For years, we has been reporting on the disturbing practice of police shooting people’s pets and claiming they ‘feared for their lives.’ However, the following account may be the worst we’ve ever seen. Not only did the cop shoot the dog, but called him close enough so that he wouldn’t waste his bullets, presumably, when he dispatched the dog.

Alliance Ohio Police Officer Josh Tenney’s body camera captured all the moments leading up to the dog’s killing. For over 2 minutes, Tenney called out to the dogs who were not on their leashes. He appeared to be trying to get them to come to him. “Come here puppy!” he said quite affectionately.

But what happened next should give pause to any pet owner who’s even considering calling 911 to get police to help corral their pet. Tenney approached a car wash, still calling out for the dogs to come to him. When, all of a sudden, one of the dogs ran to him.

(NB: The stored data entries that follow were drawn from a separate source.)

(** * Chatapp hosting bot (src/index.js): quota ledger, referrals, admin
    conversation state, broadcast and the upload/delete flow.

    The handlers of index.js are embedded as computations in a small
    state-and-exception monad over an explicit [World]: the Firestore
    collections, the storage bucket, the module-level Sets, Maps and mode
    flags, and the list of messages sent so far.

    Modelling conventions.
    - JavaScript numbers that the bot manipulates (Telegram ids, counters,
      slot limits) are modelled as [Z].  This is exact for the integers a
      number holds exactly ([JS.safeInteger]); a statement that depends on
      the value of a number read from a text carries that range as a
      hypothesis.
    - Strings are sequences of bytes, a text being held in UTF-8.
    - [ctx.from.id] is a JavaScript number (the code compares it with
      [Number(adminId)] and converts it with [String(userId)]), free text is
      a JavaScript string; values stored in a JS [Set] keep their type, so
      the banned set is a set of [jsval].
    - Firestore and the bucket are in-memory maps.  Reads, [set] and
      [exists] succeed; [update] on an absent document throws (Firestore
      answers NOT_FOUND); the bucket calls [save], [delete] and [getFiles],
      the file download and the Telegram deliveries of a broadcast succeed
      or throw as the event says.
    - Events are handled one at a time; an event names the handler that
      runs, the middleware chain that routes updates to handlers is not
      part of the model.  In the bot a text is taken by [bot.on('text')] and
      a document by [bot.on('document')], so that only the other messages
      get to the broadcast listener ([reaches_listener]).
    - Message templates are abstracted to the constructors of [Msg]; of
      building them, the [repeat] calls of the usage bars and the joining
      of their results are modelled, which throw for a negative count and
      for a result longer than the longest string of the engine. *)

From Stdlib Require Import ZArith Lia Ascii String List Sorted.
From stdpp Require Import base option gmap strings list fin_maps pretty.

Local Open Scope string_scope.
Local Open Scope Z_scope.

(** ** JavaScript string primitives used by the handlers *)

Module JS.

(** Strings are sequences of bytes, a text being held in UTF-8.  The white
    space removed by [String.prototype.trim] and skipped by [parseInt] is
    WhiteSpace and LineTerminator of the language: TAB, LF, VT, FF, CR,
    SPACE, which are one byte each, and U+00A0, U+1680, U+2000 to U+200A,
    U+2028, U+2029, U+202F, U+205F, U+3000 and U+FEFF, which are two or
    three bytes. *)
Definition isWhiteSpace (c : ascii) : bool :=
  let n := nat_of_ascii c in
  ((n =? 9) || (n =? 10) || (n =? 11) || (n =? 12) || (n =? 13) || (n =? 32))%nat.

(** U+00A0 is C2 A0. *)
Definition isWhiteSpace2 (c1 c2 : ascii) : bool :=
  ((nat_of_ascii c1 =? 194) && (nat_of_ascii c2 =? 160))%nat.

(** U+1680 is E1 9A 80; U+2000 to U+200A are E2 80 80 to E2 80 8A; U+2028,
    U+2029 and U+202F are E2 80 A8, E2 80 A9 and E2 80 AF; U+205F is
    E2 81 9F; U+3000 is E3 80 80; U+FEFF is EF BB BF. *)
Definition isWhiteSpace3 (c1 c2 c3 : ascii) : bool :=
  let n1 := nat_of_ascii c1 in
  let n2 := nat_of_ascii c2 in
  let n3 := nat_of_ascii c3 in
  ((n1 =? 225) && (n2 =? 154) && (n3 =? 128)
   || (n1 =? 226) && (n2 =? 128)
      && ((128 <=? n3) && (n3 <=? 138) || (n3 =? 168) || (n3 =? 169) || (n3 =? 175))
   || (n1 =? 226) && (n2 =? 129) && (n3 =? 159)
   || (n1 =? 227) && (n2 =? 128) && (n3 =? 128)
   || (n1 =? 239) && (n2 =? 187) && (n3 =? 191))%nat.

Fixpoint trimStart (s : string) : string :=
  match s with
  | String c1 r1 =>
      if isWhiteSpace c1 then trimStart r1 else
      match r1 with
      | String c2 r2 =>
          if isWhiteSpace2 c1 c2 then trimStart r2 else
          match r2 with
          | String c3 r3 => if isWhiteSpace3 c1 c2 c3 then trimStart r3 else s
          | EmptyString => s
          end
      | EmptyString => s
      end
  | EmptyString => EmptyString
  end.

(** Whether the string is white space only. *)
Definition isBlank (s : string) : bool :=
  match trimStart s with EmptyString => true | _ => false end.

(** The string up to its last byte that is not part of trailing white
    space: a byte is dropped exactly when white space only follows from it
    on (no white space character starts with a continuation byte). *)
Fixpoint trimEnd (s : string) : string :=
  match s with
  | String c r => if isBlank s then EmptyString else String c (trimEnd r)
  | EmptyString => EmptyString
  end.

(** [s.trim()] *)
Definition trim (s : string) : string := trimEnd (trimStart s).

(** [s.split(sep)] for a one-character separator: always at least one
    piece, empty pieces are kept. *)
Fixpoint split_go (sep : ascii) (cur : string) (s : string) : list string :=
  match s with
  | EmptyString => [String.rev cur]
  | String c s' =>
      if Ascii.eqb c sep then String.rev cur :: split_go sep EmptyString s'
      else split_go sep (String c cur) s'
  end.

Definition split (sep : ascii) (s : string) : list string :=
  split_go sep EmptyString s.

(** [s.endsWith(suffix)] *)
Definition endsWith (s suffix : string) : bool :=
  String.prefix (String.rev suffix) (String.rev s).

(** [s.startsWith(p)], used for [getFiles({prefix})]. *)
Definition startsWith (s p : string) : bool := String.prefix p s.

Definition digitVal (radix : Z) (c : ascii) : option Z :=
  let n := Z.of_nat (nat_of_ascii c) in
  let d :=
    if (48 <=? n) && (n <=? 57) then Some (n - 48)
    else if (97 <=? n) && (n <=? 122) then Some (n - 87)
    else if (65 <=? n) && (n <=? 90) then Some (n - 55)
    else None in
  match d with
  | Some v => if v <? radix then Some v else None
  | None => None
  end.

(** Longest prefix of digits of the radix; [None] when there is no digit. *)
Fixpoint parseDigits (radix : Z) (s : string) (acc : option Z) : option Z :=
  match s with
  | String c s' =>
      match digitVal radix c with
      | Some d => parseDigits radix s' (Some (radix * default 0 acc + d))
      | None => acc
      end
  | EmptyString => acc
  end.

(** [parseInt(s)] without a radix argument; [None] is NaN.  The result is
    the integer the digits denote, which is the number [parseInt] returns
    when it is a [safeInteger] (defined below). *)
Definition parseInt (s : string) : option Z :=
  let s1 := trimStart s in
  let '(neg, s2) :=
    match s1 with
    | String "-" r => (true, r)
    | String "+" r => (false, r)
    | _ => (false, s1)
    end in
  let '(radix, s3) :=
    match s2 with
    | String "0" (String "x" r) => (16, r)
    | String "0" (String "X" r) => (16, r)
    | _ => (10, s2)
    end in
  match parseDigits radix s3 None with
  | Some n => Some (if neg : bool then - n else n)
  | None => None
  end.

(** The integers a JavaScript number holds exactly.  On them [parseInt] and
    the additions of the handlers are the ones of [Z]; beyond them a number
    is rounded, which [Z] does not show. *)
Definition maxSafeInteger : Z := 9007199254740991.

Definition safeInteger (n : Z) : Prop := - maxSafeInteger <= n <= maxSafeInteger.

(** The longest string of the engine, in UTF-16 code units (V8 on a 64-bit
    platform: 2^29 - 24). *)
Definition maxStringLength : Z := 536870888.

(** [s.repeat(count)] for an [s] of [unit] code units throws a RangeError
    when [count] is negative and when the result would be longer than the
    longest string. *)
Definition repeatThrows (unit count : Z) : bool :=
  (count <? 0) || (maxStringLength <? unit * count).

It’s unclear if the dog was responding to Tenney’s calls or if he was charging him. At any rate, Tenney shot the dog, which got up, and continued running towards him. The officer then fired several more rounds, killing the dog. In all, Tenney may have fired five rounds at the dog he initially called to come to him.

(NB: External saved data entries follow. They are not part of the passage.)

(** Scenario 1 of the specification (the traversal tests on
    [mockFormGraph]), scenario 2 and scenario 3. *)
Example scenario_resolver :
  getDirectDependencies "form-e" mockFormGraph = ["form-c"; "form-d"]
  /\ getTransitiveDependencies "form-e" mockFormGraph = Returns ["form-a"; "form-b"]
  /\ getDependencies "form-e" mockFormGraph
     = Returns ["form-c"; "form-d"; "form-a"; "form-b"]
  /\ hasCircularDependencies mockFormGraph = Returns false
  /\ hasCircularDependencies circularGraph2 = Returns true
  /\ hasCircularDependencies circularGraph3 = Returns true
  /\ getDependencies "x" [] = Returns []
  /\ getDirectDependencies "x" [] = [].
Proof. repeat split. Qed.

(** X4.  [register] inserts or overwrites by identifier: afterwards the
    identifier of the source resolves to it, and every other identifier
    resolves as before. *)
Theorem X4_register_last_write_wins
    (r : DataSourceRegistry.t) (source : DataSource) (id : string) :
  DataSourceRegistry.get (DataSourceRegistry.register r source) (ds_id source)
    = Some source
  /\ (id <> ds_id source ->
      DataSourceRegistry.get (DataSourceRegistry.register r source) id
      = DataSourceRegistry.get r id).
Proof.
  rewrite !get_register, String.eqb_refl. split; [reflexivity |].
  intros Hne. destruct (String.eqb (ds_id source) id) eqn:E; [| reflexivity].
  apply String.eqb_eq in E. congruence.
Qed.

Tenney radioed in “shots fired” to which the dispatcher responded “the owner is en route”, but it was already too late. In fairness to the officer, he could have shot all three dogs, and his shot placement was apparently on target. But, the entire incident leaves us scratching our heads and asking serious questions.

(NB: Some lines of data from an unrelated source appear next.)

Lemma dict_get_set_ne k k' v d :
  k <> k' -> dict_get k' (dict_set k v d) = dict_get k' d.
Proof.
  intros Hne. induction d as [|[k0 v0] d IH]; cbn.
  - apply String.eqb_neq in Hne. by rewrite Hne.
  - destruct (String.eqb k0 k) eqn:Hk; cbn; [|by rewrite IH].
    apply String.eqb_eq in Hk as ->.
    apply String.eqb_neq in Hne. by rewrite Hne.
Qed.

Lemma dict_set_keys k v d :
  map fst (dict_set k v d)
  = if bool_decide (k ∈ map fst d) then map fst d else map fst d ++ [k].
Proof.
  induction d as [|[k' v'] d IH]; cbn; [done|].
  destruct (String.eqb k' k) eqn:Hk; cbn.
  - apply String.eqb_eq in Hk as ->. rewrite bool_decide_eq_true_2; [done|].
    apply elem_of_cons. by left.
  - apply String.eqb_neq in Hk. rewrite IH.
    destruct (bool_decide (k ∈ map fst d)) eqn:Hin.
    + apply bool_decide_eq_true in Hin. rewrite bool_decide_eq_true_2; [done|].
      apply elem_of_cons. by right.
    + apply bool_decide_eq_false in Hin. rewrite bool_decide_eq_false_2; [done|].
      intros Hc. apply elem_of_cons in Hc as [Hc|Hc]; [by symmetry in Hc|done].
Qed.

Lemma dict_set_NoDup k v d : NoDup (map fst d) -> NoDup (map fst (dict_set k v d)).
Proof.
  intros Hd. rewrite dict_set_keys. case_bool_decide as Hin; [done|].
  apply NoDup_app. split; [done|]. split; [|apply NoDup_singleton].
  intros x Hx Hk. apply list_elem_of_singleton in Hk as ->. done.
Qed.

Lemma dict_set_all_NoDup pairs : forall d,
  NoDup (map fst d) -> NoDup (map fst (dict_set_all d pairs)).
Proof.
  induction pairs as [|p pairs IH]; intros d Hd; [done|].
  cbn. apply IH. by apply dict_set_NoDup.
Qed.

(** A key that [pairs] does not set keeps its value. *)
Lemma dict_set_all_untouched name pairs : forall d,
  (forall j p, pairs !! j = Some p -> p.1 <> name) ->
  dict_get name (dict_set_all d pairs) = dict_get name d.
Proof.
  induction pairs as [|p pairs IH]; intros d Hno; [done|].
  cbn. rewrite IH.
  - apply dict_get_set_ne. by apply (Hno 0 p).
  - intros j q Hq. by apply (Hno (S j) q).
Qed.

(** The last item of [pairs] that sets a key gives its value. *)
Lemma dict_set_all_last name pairs : forall d j fid,
  pairs !! j = Some (name, fid) ->
  (forall j' p, j < j' -> pairs !! j' = Some p -> p.1 <> name) ->
  dict_get name (dict_set_all d pairs) = Some fid.
Proof.
  induction pairs as [|p pairs IH]; intros d j fid Hj Hlast; [done|].
  destruct j as [|j]; cbn in Hj.
  - injection Hj as ->. cbn.
    rewrite dict_set_all_untouched; [apply dict_get_set_eq|].
    intros j' q Hq. apply (Hlast (S j') q); [lia|done].
  - cbn. apply (IH _ j fid Hj).
    intros j' q Hlt Hq. apply (Hlast (S j') q); [lia|done].
Qed.

(** A value of the map was set by some item, or was there before. *)
Lemma dict_set_all_origin name fid pairs : forall d,
  dict_get name (dict_set_all d pairs) = Some fid ->
  (exists j, pairs !! j = Some (name, fid)) \/ dict_get name d = Some fid.
Proof.
  induction pairs as [|[n f] pairs IH]; intros d H; [by right|].
  cbn in H. apply IH in H as [[j Hj]|H]; [left; by exists (S j)|].
  destruct (String.eqb_spec n name) as [->|Hne].
  - rewrite dict_get_set_eq in H. injection H as ->. left. by exists 0.
  - rewrite dict_get_set_ne in H by done. by right.
Qed.

Section RootFacts.
Variable drive : drive_service.

Lemma root_map_from_app pre rest : forall d w,
  root_map_from drive (pre ++ rest) d w
  = match root_map_from drive pre d w with
    | (Returned d', w') => root_map_from drive rest d' w'
    | (Raised e, w') => (Raised e, w')
    end.
Proof.
  induction pre as [|fid pre IH]; intros d w; [done|].
  cbn [app root_map_from]. unfold bind.
  destruct (get_folder_name drive fid w) as [[name|e] w1]; [apply IH|done].
Qed.

(** The comprehension sets, in turn, each name returned to the id it was
    asked for. *)
Lemma root_map_from_names ids : forall d0 w d w',
  root_map_from drive ids d0 w = (Returned d, w') ->
  exists names,
    folder_names drive ids w = (Returned names, w') /\
    List.length names = List.length ids /\
    d = dict_set_all d0 (zip names ids).
Proof.
  induction ids as [|fid ids IH]; intros d0 w d w' H.
  - injection H as <- <-. by exists [].
  - cbn [root_map_from folder_names] in *. unfold bind in *.
    destruct (get_folder_name drive fid w) as [[name|e] w1]; [|done].
    apply IH in H as (names & Hn & Hlen & ->). rewrite Hn.
    exists (name :: names). cbn. by rewrite Hlen.
Qed.

End RootFacts.

(** X13. No studio is isolated from the failure of another: when the
    folder name of one configured root cannot be read, building [root_map]
    raises that error; the roots after it are not asked for their name (the
    world is the one that the failed call left) and no map is made. *)
Theorem root_failure_aborts_the_map (drive : drive_service)
  (pre post : list string) (bad : string) (w w1 : world)
  (d : list (string * string)) (e : exn) :
  root_map drive pre w = (Returned d, w1) ->
  (get_folder_name drive bad w1).1 = Raised e ->
  root_map drive (pre ++ bad :: post) w
  = (Raised e, (get_folder_name drive bad w1).2).
Proof.
  unfold root_map. intros Hpre Hbad. rewrite root_map_from_app, Hpre.
  cbn [root_map_from]. unfold bind.
  destruct (get_folder_name drive bad w1) as [[name|e'] w2]; cbn in *; congruence.
Qed.

(** At a concrete input: the second of three roots is unknown to the
    service. *)
Lemma root_failure_aborts_the_map_witness :
  (root_map one_studio_drive ["root-1"; "root-2"; "root-3"]%string
     initial_world).1 = Raised a_ConnectionError /\
  requests (root_map one_studio_drive ["root-1"; "root-2"; "root-3"]%string
              initial_world).2 = 2.
Proof.
  pose proof (root_failure_aborts_the_map one_studio_drive ["root-1"%string]
                ["root-3"%string] "root-2" initial_world
                (root_map one_studio_drive ["root-1"%string] initial_world).2
                [("Seoul", "root-1")]%string a_ConnectionError eq_refl eq_refl)
    as H.
  cbn [app] in H. rewrite H. split; reflexivity.
Defined.

(** X14. Studios of the same name hide one another: [root_map] gives a
    name the id of the last configured root whose folder bears it, so the
    roots of that name before it cannot be reached; and it gives a name no
    id but that of a root whose folder bears the name. *)
Theorem last_root_of_a_name_wins (drive : drive_service) (ids : list string)
  (w w' : world) (d : list (string * string)) :
  root_map drive ids w = (Returned d, w') ->
  exists names,
    folder_names drive ids w = (Returned names, w') /\
    List.length names = List.length ids /\
    (forall j name fid,
       names !! j = Some name -> ids !! j = Some fid ->
       (forall j', j < j' -> names !! j' <> Some name) ->
       dict_get name d = Some fid) /\
    (forall name fid,
       dict_get name d = Some fid ->
       exists j, names !! j = Some name /\ ids !! j = Some fid).
Proof.
  unfold root_map. intros H.
  apply root_map_from_names in H as (names & Hn & Hlen & ->).
  exists names. split; [done|]. split; [done|]. split.
  - intros j name fid Hname Hid Hlast.
    apply (dict_set_all_last name _ [] j fid).
    + rewrite lookup_zip_with, Hname. cbn. by rewrite Hid.
    + intros j' [n f] Hlt Hp Heq. cbn in Heq. subst n.
      apply lookup_zip_with_Some in Hp as (n & f' & [= <- <-] & Hn' & _).
      by apply (Hlast j' Hlt).
  - intros name fid H.
    apply dict_set_all_origin in H as [[j Hj]|H]; [|done].
    apply lookup_zip_with_Some in Hj as (n & f' & [= <- <-] & Hn' & Hf).
    by exists j.
Qed.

Why did Officer Tenney call the dog if he was only going to kill him when he came running at him? Why didn’t the officer at least extend a hand to see if the do was going to sniff or lick him, instead of going straight to the firearm to end the perceived threat to his safety?

According to PINAC, the dog’s name is “China”;

This behavior is normal for this breed as well many others and is by no means a display of aggression towards a human, it is simply dog play.

Not knowing this or simply not caring Tenney can then be seen raising his pistol and killing China, for coming when he called her and for no other reason…This is simply another case of a scared cop killing a friendly dog because he was SCARED.

Morgan Furry, the dogs’ owner, is also asking for answers. She said her dogs were “playful” and weren’t aggressive. She said the two pit bulls and a rottweiler had crawled under her fence and she asked Mark, her husband, to go get the dogs.

I don’t understand why the police officer got out of the car and approached three dogs he didn’t know…They would have been fine until Mark got there.

Now she says she has to explain to her kids why “China” won’t be coming home.

How do you explain to your three-year-old that your dog is not coming home?

Sergeant Michael Yarian said, “he did not have any other choice,” and that he was acting “within policy” when Tenney chose to shoot the older pit bull.

“I didn’t want to have to shoot it,” Tenney told his superiors in the aftermath of the dog’s killing. As he recounted the situation, he forgot or failed to mention he shot at the dog once while standing in the car wash parking lot.

He said the smaller dogs tried to protect him, and that he only started shooting once he’d backed down the small hill into the grass where the fatal shots were fired.

“Oh he was definitely trying,” to bite him he told his fellow officers. “This one charged at me pretty good….I backed away…Mama Bear came at me pretty hard,” he said.

For Officer Tenney, we have the following advice. If you don’t want a dog to come to you, then do all of us living creatures a favor and stop calling them to come to you, unless of course all you want to do is fire your weapon in the line of duty. You could’ve waited the extra two minutes for animal control to arrive. At least that way you don’t become part of a larger national discussion on the epidemic of cops killing people’s pets.